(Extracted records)
*** Begin section ***

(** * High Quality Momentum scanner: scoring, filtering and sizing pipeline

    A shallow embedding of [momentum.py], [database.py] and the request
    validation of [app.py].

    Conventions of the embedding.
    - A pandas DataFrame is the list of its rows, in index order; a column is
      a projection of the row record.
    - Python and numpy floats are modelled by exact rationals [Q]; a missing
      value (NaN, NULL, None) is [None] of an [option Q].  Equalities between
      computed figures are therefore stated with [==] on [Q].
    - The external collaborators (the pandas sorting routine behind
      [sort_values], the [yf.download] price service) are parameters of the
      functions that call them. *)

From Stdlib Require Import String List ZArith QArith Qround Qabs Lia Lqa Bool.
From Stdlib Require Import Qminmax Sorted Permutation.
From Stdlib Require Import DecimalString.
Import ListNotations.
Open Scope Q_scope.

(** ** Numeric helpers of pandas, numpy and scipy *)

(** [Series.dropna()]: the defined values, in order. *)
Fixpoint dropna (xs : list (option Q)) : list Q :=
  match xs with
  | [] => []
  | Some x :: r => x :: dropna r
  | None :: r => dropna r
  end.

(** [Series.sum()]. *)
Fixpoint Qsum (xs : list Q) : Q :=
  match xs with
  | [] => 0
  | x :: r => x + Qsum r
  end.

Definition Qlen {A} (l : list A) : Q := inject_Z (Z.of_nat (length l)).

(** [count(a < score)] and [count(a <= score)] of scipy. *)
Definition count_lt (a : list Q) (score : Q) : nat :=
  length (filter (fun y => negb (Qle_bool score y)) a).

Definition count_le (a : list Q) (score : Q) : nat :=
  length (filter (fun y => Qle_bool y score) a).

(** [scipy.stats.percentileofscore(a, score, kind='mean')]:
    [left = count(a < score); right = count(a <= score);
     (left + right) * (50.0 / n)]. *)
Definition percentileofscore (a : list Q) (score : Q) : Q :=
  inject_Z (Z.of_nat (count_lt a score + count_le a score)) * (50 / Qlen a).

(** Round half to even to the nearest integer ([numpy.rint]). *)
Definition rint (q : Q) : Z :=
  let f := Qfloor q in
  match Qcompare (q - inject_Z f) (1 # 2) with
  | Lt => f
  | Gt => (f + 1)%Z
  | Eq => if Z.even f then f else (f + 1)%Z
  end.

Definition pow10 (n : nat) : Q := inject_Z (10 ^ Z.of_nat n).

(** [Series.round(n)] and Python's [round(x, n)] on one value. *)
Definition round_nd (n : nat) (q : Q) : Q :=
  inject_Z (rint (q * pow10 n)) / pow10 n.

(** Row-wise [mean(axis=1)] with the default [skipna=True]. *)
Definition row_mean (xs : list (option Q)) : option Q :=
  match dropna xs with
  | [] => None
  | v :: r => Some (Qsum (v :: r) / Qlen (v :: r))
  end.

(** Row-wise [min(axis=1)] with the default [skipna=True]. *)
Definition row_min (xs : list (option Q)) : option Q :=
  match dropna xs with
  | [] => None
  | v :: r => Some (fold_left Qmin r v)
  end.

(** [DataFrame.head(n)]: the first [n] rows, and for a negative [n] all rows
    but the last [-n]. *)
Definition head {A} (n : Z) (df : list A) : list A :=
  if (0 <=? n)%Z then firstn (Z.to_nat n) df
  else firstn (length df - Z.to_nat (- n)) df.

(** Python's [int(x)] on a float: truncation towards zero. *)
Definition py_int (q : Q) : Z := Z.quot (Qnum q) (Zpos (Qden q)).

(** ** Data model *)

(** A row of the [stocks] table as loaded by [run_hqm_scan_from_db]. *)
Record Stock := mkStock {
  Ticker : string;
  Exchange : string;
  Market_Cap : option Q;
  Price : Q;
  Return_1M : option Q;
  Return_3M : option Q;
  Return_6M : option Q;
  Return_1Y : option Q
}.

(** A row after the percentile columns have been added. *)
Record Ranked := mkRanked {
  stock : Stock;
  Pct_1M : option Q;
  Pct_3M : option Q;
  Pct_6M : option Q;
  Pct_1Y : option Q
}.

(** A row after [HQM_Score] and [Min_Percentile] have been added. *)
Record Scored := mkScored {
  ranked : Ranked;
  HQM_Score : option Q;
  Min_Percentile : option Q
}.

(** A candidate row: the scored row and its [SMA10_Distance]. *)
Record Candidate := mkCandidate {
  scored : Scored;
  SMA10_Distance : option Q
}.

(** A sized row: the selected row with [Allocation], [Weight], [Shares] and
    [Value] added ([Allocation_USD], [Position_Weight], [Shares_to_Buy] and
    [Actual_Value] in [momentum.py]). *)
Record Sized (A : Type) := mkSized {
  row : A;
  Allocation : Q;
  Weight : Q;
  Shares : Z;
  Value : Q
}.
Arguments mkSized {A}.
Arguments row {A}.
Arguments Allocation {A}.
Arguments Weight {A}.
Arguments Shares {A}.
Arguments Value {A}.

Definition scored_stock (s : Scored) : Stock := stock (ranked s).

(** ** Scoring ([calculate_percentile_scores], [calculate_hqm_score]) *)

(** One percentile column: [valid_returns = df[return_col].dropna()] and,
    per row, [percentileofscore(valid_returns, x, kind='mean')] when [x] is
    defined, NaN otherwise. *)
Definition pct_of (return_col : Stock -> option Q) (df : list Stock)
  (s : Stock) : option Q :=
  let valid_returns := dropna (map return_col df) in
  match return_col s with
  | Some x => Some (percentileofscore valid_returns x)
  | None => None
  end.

*** End section ***

Instructions for the task
Exactly as written above, reproduce all of the entries.

Task answer
(** * High Quality Momentum scanner: scoring, filtering and sizing pipeline

    A shallow embedding of [momentum.py], [database.py] and the request
    validation of [app.py].

    Conventions of the embedding.
    - A pandas DataFrame is the list of its rows, in index order; a column is
      a projection of the row record.
    - Python and numpy floats are modelled by exact rationals [Q]; a missing
      value (NaN, NULL, None) is [None] of an [option Q].  Equalities between
      computed figures are therefore stated with [==] on [Q].
    - The external collaborators (the pandas sorting routine behind
      [sort_values], the [yf.download] price service) are parameters of the
      functions that call them. *)

From Stdlib Require Import String List ZArith QArith Qround Qabs Lia Lqa Bool.
From Stdlib Require Import Qminmax Sorted Permutation.
From Stdlib Require Import DecimalString.
Import ListNotations.
Open Scope Q_scope.

(** ** Numeric helpers of pandas, numpy and scipy *)

(** [Series.dropna()]: the defined values, in order. *)
Fixpoint dropna (xs : list (option Q)) : list Q :=
  match xs with
  | [] => []
  | Some x :: r => x :: dropna r
  | None :: r => dropna r
  end.

(** [Series.sum()]. *)
Fixpoint Qsum (xs : list Q) : Q :=
  match xs with
  | [] => 0
  | x :: r => x + Qsum r
  end.

Definition Qlen {A} (l : list A) : Q := inject_Z (Z.of_nat (length l)).

(** [count(a < score)] and [count(a <= score)] of scipy. *)
Definition count_lt (a : list Q) (score : Q) : nat :=
  length (filter (fun y => negb (Qle_bool score y)) a).

Definition count_le (a : list Q) (score : Q) : nat :=
  length (filter (fun y => Qle_bool y score) a).

(** [scipy.stats.percentileofscore(a, score, kind='mean')]:
    [left = count(a < score); right = count(a <= score);
     (left + right) * (50.0 / n)]. *)
Definition percentileofscore (a : list Q) (score : Q) : Q :=
  inject_Z (Z.of_nat (count_lt a score + count_le a score)) * (50 / Qlen a).

(** Round half to even to the nearest integer ([numpy.rint]). *)
Definition rint (q : Q) : Z :=
  let f := Qfloor q in
  match Qcompare (q - inject_Z f) (1 # 2) with
  | Lt => f
  | Gt => (f + 1)%Z
  | Eq => if Z.even f then f else (f + 1)%Z
  end.

Definition pow10 (n : nat) : Q := inject_Z (10 ^ Z.of_nat n).

(** [Series.round(n)] and Python's [round(x, n)] on one value. *)
Definition round_nd (n : nat) (q : Q) : Q :=
  inject_Z (rint (q * pow10 n)) / pow10 n.

(** Row-wise [mean(axis=1)] with the default [skipna=True]. *)
Definition row_mean (xs : list (option Q)) : option Q :=
  match dropna xs with
  | [] => None
  | v :: r => Some (Qsum (v :: r) / Qlen (v :: r))
  end.

(** Row-wise [min(axis=1)] with the default [skipna=True]. *)
Definition row_min (xs : list (option Q)) : option Q :=
  match dropna xs with
  | [] => None
  | v :: r => Some (fold_left Qmin r v)
  end.

(** [DataFrame.head(n)]: the first [n] rows, and for a negative [n] all rows
    but the last [-n]. *)
Definition head {A} (n : Z) (df : list A) : list A :=
  if (0 <=? n)%Z then firstn (Z.to_nat n) df
  else firstn (length df - Z.to_nat (- n)) df.

(** Python's [int(x)] on a float: truncation towards zero. *)
Definition py_int (q : Q) : Z := Z.quot (Qnum q) (Zpos (Qden q)).

(** ** Data model *)

(** A row of the [stocks] table as loaded by [run_hqm_scan_from_db]. *)
Record Stock := mkStock {
  Ticker : string;
  Exchange : string;
  Market_Cap : option Q;
  Price : Q;
  Return_1M : option Q;
  Return_3M : option Q;
  Return_6M : option Q;
  Return_1Y : option Q
}.

(** A row after the percentile columns have been added. *)
Record Ranked := mkRanked {
  stock : Stock;
  Pct_1M : option Q;
  Pct_3M : option Q;
  Pct_6M : option Q;
  Pct_1Y : option Q
}.

(** A row after [HQM_Score] and [Min_Percentile] have been added. *)
Record Scored := mkScored {
  ranked : Ranked;
  HQM_Score : option Q;
  Min_Percentile : option Q
}.

(** A candidate row: the scored row and its [SMA10_Distance]. *)
Record Candidate := mkCandidate {
  scored : Scored;
  SMA10_Distance : option Q
}.

(** A sized row: the selected row with [Allocation], [Weight], [Shares] and
    [Value] added ([Allocation_USD], [Position_Weight], [Shares_to_Buy] and
    [Actual_Value] in [momentum.py]). *)
Record Sized (A : Type) := mkSized {
  row : A;
  Allocation : Q;
  Weight : Q;
  Shares : Z;
  Value : Q
}.
Arguments mkSized {A}.
Arguments row {A}.
Arguments Allocation {A}.
Arguments Weight {A}.
Arguments Shares {A}.
Arguments Value {A}.

Definition scored_stock (s : Scored) : Stock := stock (ranked s).

(** ** Scoring ([calculate_percentile_scores], [calculate_hqm_score]) *)

(** One percentile column: [valid_returns = df[return_col].dropna()] and,
    per row, [percentileofscore(valid_returns, x, kind='mean')] when [x] is
    defined, NaN otherwise. *)
Definition pct_of (return_col : Stock -> option Q) (df : list Stock)
  (s : Stock) : option Q :=
  let valid_returns := dropna (map return_col df) in
  match return_col s with
  | Some x => Some (percentileofscore valid_returns x)
  | None => None
  end.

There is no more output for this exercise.